• [What the exercise asks] Each record should appear again in the response exactly as it does in the original.

• [Input for this task]

===============

(** * gitdav: the loose-object reader of [internal/git/git.go]

    A shallow embedding of the package [git] (repository handle, commit,
    tree and blob readers) together with the parts of the Go standard
    library it calls: [unicode/utf8], [fmt]'s scanning of the two formats
    the package uses, [bufio.Scanner], [strings], [compress/zlib]'s header
    check and the file-handle discipline of [os].

    Conventions.  A Go [string] and a Go [[]byte] are both [list byte].
    A Go [int] is a [Z]; a rune is a [Z] with [eof = -1].  A function
    returning [(v, err)] returns a pair of options; a run-time panic is the
    [Panics] outcome. *)

From Stdlib Require Import String Ascii.
From Stdlib Require Import Strings.Byte.
From Stdlib Require Import List ZArith Lia Bool.
Import ListNotations.
Open Scope Z_scope.

(** ** Bytes and Go strings *)

Definition bytes := list byte.

(** A string literal of the source, as the bytes it denotes. *)
Definition lit (s : string) : bytes := list_byte_of_string s.

Definition byte_val (b : byte) : Z := Z.of_N (Byte.to_N b).

Definition byte_of_Z (z : Z) : byte :=
  match Byte.of_N (Z.to_N (z mod 256)) with
  | Some b => b
  | None => x00
  end.

Fixpoint bytes_eqb (a b : bytes) : bool :=
  match a, b with
  | [], [] => true
  | x :: a', y :: b' => Byte.eqb x y && bytes_eqb a' b'
  | _, _ => false
  end.

Definition len (s : bytes) : Z := Z.of_nat (length s).

(** ** Errors, panics and outcomes *)

(** The error a [*os.PathError] wraps: an errno of the system call, or the
    package-level [os.ErrNotExist]. *)
Inductive Errno : Type := ENOENT | EACCES | ErrNotExist.

Inductive error : Type :=
| io_EOF
| io_ErrUnexpectedEOF
| io_ErrNoProgress
| bufio_ErrTooLong
| bufio_ErrNegativeAdvance
| bufio_ErrAdvanceTooFar
| bufio_ErrFinalToken
| zlib_ErrHeader
| zlib_ErrDictionary
| zlib_ErrChecksum
| flate_CorruptInputError
| os_PathError (op : string) (path : list bytes) (errno : Errno)
| fmt_errorString (msg : string)
| strconv_ErrSyntax (tok : bytes)
| strconv_ErrRange (tok : bytes)
| errors_Errorf (format : string) (arg : bytes)
| errors_Wrap (cause : error) (msg : string)
| errors_WithStack (cause : error).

===============

• [Output for this exercise]
(** * gitdav: the loose-object reader of [internal/git/git.go]

    A shallow embedding of the package [git] (repository handle, commit,
    tree and blob readers) together with the parts of the Go standard
    library it calls: [unicode/utf8], [fmt]'s scanning of the two formats
    the package uses, [bufio.Scanner], [strings], [compress/zlib]'s header
    check and the file-handle discipline of [os].

    Conventions.  A Go [string] and a Go [[]byte] are both [list byte].
    A Go [int] is a [Z]; a rune is a [Z] with [eof = -1].  A function
    returning [(v, err)] returns a pair of options; a run-time panic is the
    [Panics] outcome. *)

From Stdlib Require Import String Ascii.
From Stdlib Require Import Strings.Byte.
From Stdlib Require Import List ZArith Lia Bool.
Import ListNotations.
Open Scope Z_scope.

(** ** Bytes and Go strings *)

Definition bytes := list byte.

(** A string literal of the source, as the bytes it denotes. *)
Definition lit (s : string) : bytes := list_byte_of_string s.

Definition byte_val (b : byte) : Z := Z.of_N (Byte.to_N b).

Definition byte_of_Z (z : Z) : byte :=
  match Byte.of_N (Z.to_N (z mod 256)) with
  | Some b => b
  | None => x00
  end.

Fixpoint bytes_eqb (a b : bytes) : bool :=
  match a, b with
  | [], [] => true
  | x :: a', y :: b' => Byte.eqb x y && bytes_eqb a' b'
  | _, _ => false
  end.

Definition len (s : bytes) : Z := Z.of_nat (length s).

(** ** Errors, panics and outcomes *)

(** The error a [*os.PathError] wraps: an errno of the system call, or the
    package-level [os.ErrNotExist]. *)
Inductive Errno : Type := ENOENT | EACCES | ErrNotExist.

Inductive error : Type :=
| io_EOF
| io_ErrUnexpectedEOF
| io_ErrNoProgress
| bufio_ErrTooLong
| bufio_ErrNegativeAdvance
| bufio_ErrAdvanceTooFar
| bufio_ErrFinalToken
| zlib_ErrHeader
| zlib_ErrDictionary
| zlib_ErrChecksum
| flate_CorruptInputError
| os_PathError (op : string) (path : list bytes) (errno : Errno)
| fmt_errorString (msg : string)
| strconv_ErrSyntax (tok : bytes)
| strconv_ErrRange (tok : bytes)
| errors_Errorf (format : string) (arg : bytes)
| errors_Wrap (cause : error) (msg : string)
| errors_WithStack (cause : error).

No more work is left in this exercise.